Sebagai informasi, Asam Nitrat dan Amonium Nitrat merupakan produk turunan dari Pabrik Amoniak. Petrokimia Gresik saat ini memiliki dua pabrik Amoniak dengan kapasitas produksi 1.105.000 ton per tahun.

Selain itu, lanjut dia, tambahan pasokan gas sebesar 150 MMSCFD juga akan dimanfaatkan untuk pengembangan pabrik Amoniak-Urea (Amurea) III.

"Petrokimia Gresik memiliki potensi besar untuk mendirikan pabrik Asam Nitrat dan Amonium Nitrat yang dapat dimanfaatkan sebagai bahan baku pupuk berbasis Nitrat," kata Dwi.

Seperti diketahui, saat ini Petrokimia Gresik memiliki pupuk NPK bermerek "Petro Nitrat" dengan formulasi 16-16-16 yang mengandung Nitrogen dalam bentuk Nitrat untuk tanaman hortikultura dan buah-buahan.

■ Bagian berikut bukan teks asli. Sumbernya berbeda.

(* ===== verification/MemoryTypes.v ===== *)
(** Memory as the kernel names it, and the interface to the processor's memory
    manager: src/src/kernel/include/kernel/memory/{memory,memory_type}.hpp and
    src/src/hal/include/hal/interface/memory_manager.hpp.

    An architecture implements the interface: Memory.v for x86-64,
    Aarch64Memory.v for AArch64.  The Address Space capability (AddressSpace.v)
    is written against the interface.  What an implementation promises is stated
    by the laws of PageWalk.v. *)

From S2P Require Import Prelude Word Types Dll Kernel.

(** ** kernel/memory *)

Definition physical_to_virtual_address (target_physical_address : Z) : Z :=
  Z.lor target_physical_address KERNEL_VIRTUAL_BASE.
Definition virtual_to_physical_address (kernel_virtual_address : Z) : Z :=
  Z.ldiff kernel_virtual_address KERNEL_VIRTUAL_BASE.

(** [rights] of memory_type.hpp and the cache attribute next to them. *)
Definition MEMORY_READ : Z := 1.
Definition MEMORY_WRITE : Z := 2.
Definition MEMORY_EXECUTE : Z := 4.
Definition MEMORY_ALL : Z := 7.
Inductive mapping_flag := MAPPING_NORMAL | MAPPING_BUFFERED | MAPPING_UNCACHED.
Definition MAPPING_FLAG_SHIFT : Z := 4.
Definition MAPPING_FLAG_MASK : Z := Z.shiftl 0xf MAPPING_FLAG_SHIFT.
Definition MAPPING_ATTRIBUTE_MASK : Z := Z.lor MEMORY_ALL MAPPING_FLAG_MASK.

Definition mapping_flag_word (attribute : Z) : Z :=
  Z.shiftr (Z.land attribute MAPPING_FLAG_MASK) MAPPING_FLAG_SHIFT.
Definition is_valid_mapping_attribute (attribute : Z) : bool :=
  (Z.ldiff attribute MAPPING_ATTRIBUTE_MASK =? 0) && (mapping_flag_word attribute <=? 2).
(** [None] for the reserved values. *)
Definition get_mapping_flag (attribute : Z) : option mapping_flag :=
  match mapping_flag_word attribute with
  | 0 => Some MAPPING_NORMAL | 1 => Some MAPPING_BUFFERED | 2 => Some MAPPING_UNCACHED
  | _ => None
  end.

Record page_table := MkPageTable { table_address : Z; table_flags : Z }.
Record frame := MkFrame { frame_address : Z; frame_size_bits : Z; frame_flags : Z }.

(** The constructor of [page_table] and [get_depth]: the depth is a byte. *)
Definition make_page_table (address depth : Z) : page_table := MkPageTable address (wrap8 depth).
Definition get_depth (t : page_table) : Z := Z.land (table_flags t) 0xFF.

Definition FRAME_FLAG_DEVICE : Z := Z.shiftl 1 16.

Definition has_attribute (rights mask : Z) : bool := negb (Z.land rights mask =? 0).

(** [memcpy] and [memset(0)] of [count] words. *)
Fixpoint copy_words (count : nat) (destination source : Z) : M unit :=
  match count with
  | O => mret tt
  | S count' =>
      w ← load memory_words source;
      modify memory_words destination (λ _, w);;
      copy_words count' (destination + 8) (source + 8)
  end.
Fixpoint clear_words (count : nat) (destination : Z) : M unit :=
  match count with
  | O => mret tt
  | S count' =>
      modify memory_words destination (λ _, 0);;
      clear_words count' (destination + 8)
  end.

(** ** hal/interface/memory_manager.hpp

    The declarations the Address Space capability calls, and the bound of user
    addresses of hal/interface/process_manager.hpp. *)

Abbreviation memory_map_result := (result unit memory_map_error).

Class memory_manager := {
  hal_validate_root_address_space : page_table → memory_map_result;
  hal_map_page_table : page_table → page_table → Z → Z → M memory_map_result;
  hal_unmap_page_table : page_table → page_table → Z → M memory_map_result;
  hal_map_frame : page_table → frame → Z → Z → M memory_map_result;
  hal_unmap_frame : page_table → frame → Z → M memory_map_result;
  hal_search_unset_page_table_depth : page_table → Z → Z → M (result Z memory_map_error);
  hal_validate_frame_size_bits : Z → memory_map_result;
  hal_is_valid_user_address : Z → bool;
}.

Selain itu, Amonium Nitrat nantinya juga akan dimanfaatkan sebagai bahan baku oleh PT Dahana (Persero).

Pada kajian awal, kebutuhan Asam Nitrat dan Amonium Nitrat dalam negeri cukup tinggi dan diperkirakan akan terus meningkat. Sehingga rencana pembangunan pabrik ini diharapkan mampu memenuhi kebutuhan Amonium Nitrat dalam negeri dan sebagai upaya substitusi bahan baku impor.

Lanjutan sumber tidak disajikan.